(* ===== verification/Posix.v ===== *)
(** * The libraries of the Linux host

    What linux/*.c calls outside of the repository, as one class: the clock, file
    descriptors, stdio, the resolver and sockets, ALSA and SDL.  [W] is the state
    of the world behind these calls; a call takes it and gives its result and the
    world afterwards.  [PosixLaws] are the documented facts the theorems use. *)

From S2P Require Import Prelude.

(** [SDL_Surface]: the fields lcd.c reads; [None] is a surface without palette. *)
Record SDL_Surface : Type := Surface {
  sf_w : Z; sf_h : Z;
  BytesPerPixel : Z;
  pitch : Z;
  palette : option (list Z);
  pixels : list Z
}.

Class Posix (W : Type) := {
  (** time.h: seconds and nanoseconds of [CLOCK_MONOTONIC]. *)
  clock_gettime : W -> (Z * Z) * W;
  (** poll.h, unistd.h, fcntl.h.  [poll] is given the old [revents]; [read] of one
      byte gives its result and the byte. *)
  poll : Z -> Z -> Z -> Z -> W -> (Z * Z) * W;
  read1 : Z -> W -> (Z * Z) * W;
  fcntl_getfl : Z -> W -> Z * W;
  fcntl_setfl : Z -> Z -> W -> W;
  close : Z -> W -> W;
  (** The bytes the terminal will deliver before [read] has to wait. *)
  term : W -> list Z;
  (** stdio.h: a [FILE *] is a number, 0 is NULL. *)
  fopen : list Z -> W -> Z * W;
  fclose : Z -> W -> W;
  fread : Z -> Z -> W -> (Z * list Z) * W;
  fseek : Z -> Z -> W -> W;
  (** netdb.h, sys/socket.h; [gethostbyname] gives the first address. *)
  gethostbyname : list Z -> W -> option Z * W;
  socket : W -> Z * W;
  setsockopt_linger : Z -> Z -> Z -> W -> Z * W;
  connect : Z -> Z -> Z -> W -> Z * W;
  send : Z -> list Z -> W -> Z * W;
  recv : Z -> Z -> W -> (Z * list Z) * W;
  errno : W -> Z;
  strerror : Z -> list Z;
  (** The value of an automatic variable that has not been assigned. *)
  indeterminate : W -> Z * W;
  (** alsa/asoundlib.h *)
  SND_LIB_VERSION_STR : list Z;
  snd_pcm_open : list Z -> W -> (Z * Z) * W;
  snd_pcm_set_params : Z -> Z -> Z -> Z -> Z -> W -> Z * W;
  snd_pcm_drop : Z -> W -> W;
  snd_pcm_close : Z -> W -> W;
  snd_pcm_drain : Z -> W -> W;
  snd_pcm_prepare : Z -> W -> W;
  snd_pcm_writei : Z -> list Z -> Z -> W -> Z * W;
  snd_pcm_state : Z -> W -> Z * W;
  snd_strerror : Z -> list Z;
  (** SDL/SDL.h *)
  SDL_VERSION : Z * Z * Z;
  SDL_Init : W -> Z * W;
  SDL_SetVideoMode : Z -> Z -> Z -> W -> option SDL_Surface * W;
  SDL_FillRect : SDL_Surface -> Z -> W -> SDL_Surface * W;
  SDL_MapRGB : SDL_Surface -> Z -> Z -> Z -> Z;
  SDL_UpdateRect : SDL_Surface -> Z -> Z -> Z -> Z -> W -> W;
  SDL_LoadBMP : list Z -> W -> option SDL_Surface * W;
  SDL_SetColors : SDL_Surface -> list Z -> W -> SDL_Surface * W;
  SDL_BlitSurface : SDL_Surface -> SDL_Surface -> W -> (Z * SDL_Surface) * W;
  SDL_FreeSurface : SDL_Surface -> W -> W;
  SDL_GetError : W -> list Z;
  SDL_Quit : W -> W
}.

(** What the manual pages promise.  In non-blocking mode a [read] takes the next
    byte of the terminal or takes none; the clock does not touch the terminal. *)
Class PosixLaws (W : Type) (OS : Posix W) := {
  law_read1 w r b w' : read1 1 w = ((r, b), w') ->
    (r <= 0 /\ term w' = term w) \/ (0 < r /\ is_byte b /\ term w = b :: term w');
  law_clock_term w : term (clock_gettime w).2 = term w;
  law_clock w sec nsec w' : clock_gettime w = ((sec, nsec), w') -> 0 <= sec /\ 0 <= nsec < 1000000000;
  law_fread f n w k d w' : 0 <= n -> fread f n w = ((k, d), w') -> k = zlen d /\ 0 <= k <= n;
  law_recv s n w k d w' : 0 <= n -> recv s n w = ((k, d), w') ->
    (k = -1 /\ d = []) \/ (k = zlen d /\ 0 <= k <= n)
}.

========================================================================

EXERCISE DIRECTIONS
Only the lines from the one containing "socket : W -> Z * W;" through the one containing "law_read1 w r" are to be retyped, both boundary lines included, with no other material.

ANSWER AREA
  socket : W -> Z * W;
  setsockopt_linger : Z -> Z -> Z -> W -> Z * W;
  connect : Z -> Z -> Z -> W -> Z * W;
  send : Z -> list Z -> W -> Z * W;
  recv : Z -> Z -> W -> (Z * list Z) * W;
  errno : W -> Z;
  strerror : Z -> list Z;
  (** The value of an automatic variable that has not been assigned. *)
  indeterminate : W -> Z * W;
  (** alsa/asoundlib.h *)
  SND_LIB_VERSION_STR : list Z;
  snd_pcm_open : list Z -> W -> (Z * Z) * W;
  snd_pcm_set_params : Z -> Z -> Z -> Z -> Z -> W -> Z * W;
  snd_pcm_drop : Z -> W -> W;
  snd_pcm_close : Z -> W -> W;
  snd_pcm_drain : Z -> W -> W;
  snd_pcm_prepare : Z -> W -> W;
  snd_pcm_writei : Z -> list Z -> Z -> W -> Z * W;
  snd_pcm_state : Z -> W -> Z * W;
  snd_strerror : Z -> list Z;
  (** SDL/SDL.h *)
  SDL_VERSION : Z * Z * Z;
  SDL_Init : W -> Z * W;
  SDL_SetVideoMode : Z -> Z -> Z -> W -> option SDL_Surface * W;
  SDL_FillRect : SDL_Surface -> Z -> W -> SDL_Surface * W;
  SDL_MapRGB : SDL_Surface -> Z -> Z -> Z -> Z;
  SDL_UpdateRect : SDL_Surface -> Z -> Z -> Z -> Z -> W -> W;
  SDL_LoadBMP : list Z -> W -> option SDL_Surface * W;
  SDL_SetColors : SDL_Surface -> list Z -> W -> SDL_Surface * W;
  SDL_BlitSurface : SDL_Surface -> SDL_Surface -> W -> (Z * SDL_Surface) * W;
  SDL_FreeSurface : SDL_Surface -> W -> W;
  SDL_GetError : W -> list Z;
  SDL_Quit : W -> W
}.

(** What the manual pages promise.  In non-blocking mode a [read] takes the next
    byte of the terminal or takes none; the clock does not touch the terminal. *)
Class PosixLaws (W : Type) (OS : Posix W) := {
  law_read1 w r b w' : read1 1 w = ((r, b), w') ->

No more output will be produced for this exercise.